I guess there are some benefits to being The Worldwide Leader in B.S.
ESPN announced on Tuesday a renewal deal with Major League Baseball, with the sports cable network paying a grand total of $5.6 billion over eight years, extending the contract through 2021. The deal takes effect in March 2014.
The news was first reported on Sports Business Journal’s website on Tuesday.
In addition, ESPN gains additional digital rights, such as live streaming and on-demand highlights, more regular season games, and more exposure for more-popular teams – in other words, we’ll see more of the New York Yankees and the Boston Red Sox (and probably the Chicago Cubs, too), whether we like it or not.
Plus, the deal allows for expanded radio and international rights, and they get a wild-card playoff game and all tiebraker games, essentially taking those rights away from TBS (the rights were not part of the playoff package.)
And the deal virtually eliminates all home blackouts of ESPN games, even if the game is airing simultaneously on local TV.
Also, ESPN gets the rights to produce a new studio show, and show in-progress and expanded highlights on SportsCenter.
ESPN have held the rights to MLB since 1990, and this deal ensures them of achieving thirty years of airing the sport.
But here’s an alarming thought.
You have to wonder why ESPN – and other networks who are interested in the remaining existing packages up for bids – is sinking money in a sport where in many cities, there are more empty seats than there are fans.
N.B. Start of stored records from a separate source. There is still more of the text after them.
(** What a call of [Close] leaves: its result, the Manager, and the
    listener object it closed, if it held one. *)
Record close_end : Type := mkCloseEnd {
  ce_err : option error;
  ce_mgr : option Manager;
  ce_listener : option Listener
}.

(** [Manager.Close]; the teardown runs under [closeOnce.Do]. *)
Definition Manager_Close (m : option Manager) : outcome close_end :=
  match m with
  | None => Returns (mkCloseEnd None None None)
  | Some m =>
      if m_closeOnce m then Returns (mkCloseEnd None (Some m) None)
      else
        c <- chan_close (m_closed m) ;;
        let m1 := mkManager (m_peer m) (m_listener m) true c (m_err m) in
        let '(prev, m2) := swapListener None m1 in
        let '(result, released) :=
          match prev with
          | Some listener =>
              let '(err, l') := Listener_Close listener in
              (match err with
               | Some e => if negb (errors_Is e ErrClosed) then Some e else None
               | None => None
               end, Some l')
          | None => (None, None)
          end in
        match getPeer m2 with
        | Some p =>
            '(err, p') <- peer_close p ;;
            let result' :=
              match err, result with
              | Some e, None => if negb (errors_Is e ErrClosed) then Some e else result
              | _, _ => result
              end in
            Returns (mkCloseEnd result' (Some (set_peer (Some p') m2)) released)
        | None => Returns (mkCloseEnd result (Some m2) released)
        end
  end.

(** The part of [acceptOnce] after [listener.Accept()] has returned [r]:
    the new Manager and the connection it closed unused, if any. *)
Definition acceptOnce_after (r : accepted) (m : Manager)
  : outcome (Manager * option Conn) :=
  match r with
  | AcceptErr err =>
      Returns (if negb (errors_Is err ErrClosed)
               then Manager_setErr (Some err) m else m, None)
  | AcceptConn conn =>
      if isClosed m then
        let '(_, conn') := Conn_Close conn in Returns (m, Some conn')
      else
        let newPeer := newPeer conn in
        match m_peer m with
        | Some _ =>
            '(_, np) <- peer_close newPeer ;; Returns (m, Some (p_conn np))
        | None => Returns (set_peer (Some newPeer) m, None)
        end
  end.

(** What the accept task leaves: the Manager, the number of [Accept]
    calls it made, and the connection it closed unused, if any. *)
Record accept_end : Type := mkAcceptEnd {
  ae_mgr : Manager;
  ae_accepts : nat;
  ae_discarded : option Conn
}.

(** [Manager.acceptOnce], run undisturbed; [net] is what the network
    hands to [Accept].  The deferred [listener.Close()] acts on the
    listener object, which [m.listener] still refers to. *)
Definition acceptOnce (net : accepted) (m : Manager) : outcome accept_end :=
  match getListener m with
  | None => Returns (mkAcceptEnd m 0 None)
  | Some listener =>
      let '(r, l1) := Listener_Accept net listener in
      '(m1, discarded) <- acceptOnce_after r m ;;
      let '(_, l2) := Listener_Close l1 in
      Returns (mkAcceptEnd (set_listener (Some l2) m1)
                           (l_acceptCalls l2 - l_acceptCalls listener)
                           discarded)
  end.

(** ** Well-formed states *)

(** The channels of a peer are closed by [close] alone, both under its
    [sync.Once], which also closes the connection; the queue has the
    capacity [newPeer] gave it. *)
Definition peer_inv (p : peer) : Prop :=
  ch_closed (p_closed p) = p_closeFn p /\
  ch_closed (p_sendCh p) = p_closeFn p /\
  ch_buf (p_closed p) = [] /\
  ch_cap (p_sendCh p) = defaultSendBufferSize /\
  length (ch_buf (p_sendCh p)) <= defaultSendBufferSize /\
  implb (p_closeFn p) (conn_closed (p_conn p)) = true.

Definition Manager_inv (m : Manager) : Prop :=
  ch_closed (m_closed m) = m_closeOnce m /\
  ch_buf (m_closed m) = [] /\
  match m_peer m with
  | Some p => peer_inv p
  | None => True
  end.

(** An open peer: [close] has not run. *)
Definition peer_open (p : peer) : Prop := p_closeFn p = false.

(** ** The life of a peer and of a Manager *)

(** One thing that happens to a peer: a call of one of its methods by the
    Manager, or an iteration of its reader or of its writer. *)
Inductive peer_step : peer -> peer -> Prop :=
| PS_setErr (e : option error) (p : peer) :
    peer_step p (peer_setErr e p)
| PS_send (o1 o2 o3 : nat) (state : StateMessage) (p p' : peer) (r : option error) :
    peer_send o1 o2 o3 state p = Returns (r, p') -> peer_step p p'
| PS_close (p p' : peer) (r : option error) :
    peer_close p = Returns (r, p') -> peer_step p p'
| PS_read (d : decoded) (p p' : peer) (st : loop_status) :
    readLoop_iter d p = Returns (st, p') -> peer_step p p'
| PS_write (o : nat) (enc : option error) (p p' : peer) (st : loop_status) :
    writeLoop_iter o enc p = Returns (st, p') -> peer_step p p'.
Earlier this week, the Baltimore Orioles drew under 15,000 a game for a series against the Chicago White Sox – another team in the pennant race that’s having their own attendance issues. Other pennant contenders – notably the Pittsburgh Pirates, Oakland A’s, and the Tampa Bay Rays – are also having problems drawing fans. If these teams make the playoffs, it could cause a ratings problem for TBS and Fox, who hold rights to the postseason. In an era where there are plenty of entertainment choices at one’s disposal, watching a playoff game on TV featuring a sparsely populated stadium won’t be all that appealing.
The teams with the strongest fan bases – the Yankees, Red Sox, and Cubs – have been practically carrying the league for years. And two of those teams are not even in the playoff race this year.
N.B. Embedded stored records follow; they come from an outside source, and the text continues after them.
Lemma bounded_facts (m : positive) (e : Z) :
  bounded prec emax m e = true ->
  -1074 <= e /\ Zpos m < 2 ^ prec.
Proof.
  unfold bounded, canonical_mantissa. intros H.
  apply andb_true_iff in H. destruct H as [Hc _]. apply Z.eqb_eq in Hc.
  pose proof (fexp_ge (Zpos (digits2_pos m) + e)) as G. rewrite Hc in G.
  split; [assumption|].
  unfold fexp in Hc. change (emin prec emax) with (-1074) in Hc.
  pose proof (digits2_bounds m) as [_ U].
  assert (2 ^ Zpos (digits2_pos m) <= 2 ^ prec)
    by (apply Z.pow_le_mono_r; unfold prec in *; lia).
  lia.
Qed.

Lemma scaled_one : scaled 4503599627370496 (-52) = 2 ^ 1074.
Proof.
  unfold scaled. change 4503599627370496 with (2 ^ 52).
  rewrite <- Z.pow_add_r by lia. reflexivity.
Qed.

(** [math.Mod(p, 1)] of a positive float is [+0] or a positive float
    below 1. *)
Lemma Mod_one_bound (m : positive) (e : Z) :
  bounded prec emax m e = true ->
  Mod (S754_finite false m e) one = S754_zero false
  \/ exists mf ef,
       Mod (S754_finite false m e) one = S754_finite false mf ef
       /\ -1074 <= ef
       /\ scaled (Zpos mf) ef < 2 ^ 1074.
Proof.
  intros Hb. apply bounded_facts in Hb. destruct Hb as [He Hm].
  unfold Mod, one.
  set (ez := Z.min e (-52)).
  set (X := Z.shiftl (Zpos m) (e - ez)).
  set (Y := Z.shiftl 4503599627370496 (-52 - ez)).
  assert (HX : X = Zpos m * 2 ^ (e - ez))
    by (subst X; apply Z.shiftl_mul_pow2; lia).
  assert (HY : Y = 2 ^ 52 * 2 ^ (-52 - ez))
    by (subst Y; apply Z.shiftl_mul_pow2; lia).
  assert (Yp : 0 < 2 ^ (-52 - ez)) by (apply Z.pow_pos_nonneg; lia).
  assert (Xp : 0 < 2 ^ (e - ez)) by (apply Z.pow_pos_nonneg; lia).
  assert (HR : Z.rem X Y = X mod Y) by (apply Z.rem_mod_nonneg; nia).
  rewrite HR.
  pose proof (Z.mod_pos_bound X Y ltac:(nia)) as [R0 RY].
  pose proof (Z.mod_le X Y ltac:(nia) ltac:(nia)) as RX.
  destruct (X mod Y =? 0) eqn:Hz; [now left|right].
  apply Z.eqb_neq in Hz.
  destruct (X mod Y) as [|R|R] eqn:HRR; [lia| |lia].
  cbn [cond_Zopp binary_normalize].
  destruct (binary_round_exact R ez) as (mf & ef & E & Hef & Hv).
  - destruct (Z_le_gt_dec e (-52)).
    + replace (e - ez) with 0 in HX by lia. change (2 ^ 0) with 1 in HX. lia.
    + replace (-52 - ez) with 0 in HY by lia. change (2 ^ 0) with 1 in HY.
      unfold prec. change (2 ^ 53) with (2 * 2 ^ 52). lia.
  - lia.
  - lia.
  - exists mf, ef. split; [assumption|]. split; [assumption|].
    rewrite Hv. unfold scaled.
    assert (P : 0 < 2 ^ (ez + 1074)) by (apply Z.pow_pos_nonneg; lia).
    assert (E1 : Y * 2 ^ (ez + 1074) = 2 ^ 1074).
    { rewrite HY, <- !Z.pow_add_r by lia. f_equal. lia. }
    rewrite <- E1. nia.
Qed.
In a sport which is known to skew to an older audience, MLB is simply riding the wave of big-time sport contracts recently cut by the NFL and the NHL, and several collegiate conferences, including the Pac-12 and SEC. Sports in general are increasingly becoming more valuable to networks and advertisers as few viewers DVR games and skip commercials.
And note how ESPN is never in a retrans standoff with MSOs – cable operators and satellite providers. Instead, its either broadcasters or other cable networks who are in these standoffs, which are increasing in nature. They have no problem paying $5 a customer to ESPN, but somehow have a problem paying the same amount of money to a broadcaster or a non-sports cable network. MSOs would face a backlash if they ever thought of removing ESPN from their lineups – they would rather take the backlash from non-sports fans. In other words, a loser team like the Cubs are more valuable to them than Don Draper from Mad Men or Snooki, or whatever the pop culture fad of the moment is.
And speaking of MSOs, ESPN president John Skipper said the network has no plans to pass the costs to MSOs, which usually pass any increased costs to customers. Yeah, right. Given the increase in cost, there’s no way ESPN will hold the line on prices. Maybe John Skipper should run for Congress.
For ESPN’s sake – and for the sake of those networks overpaying for the next set of baseball rights, they better hope the Yankees, Red Sox, and Cubs are in pennant contention each year.
Because someone is going to have to pay for those packages.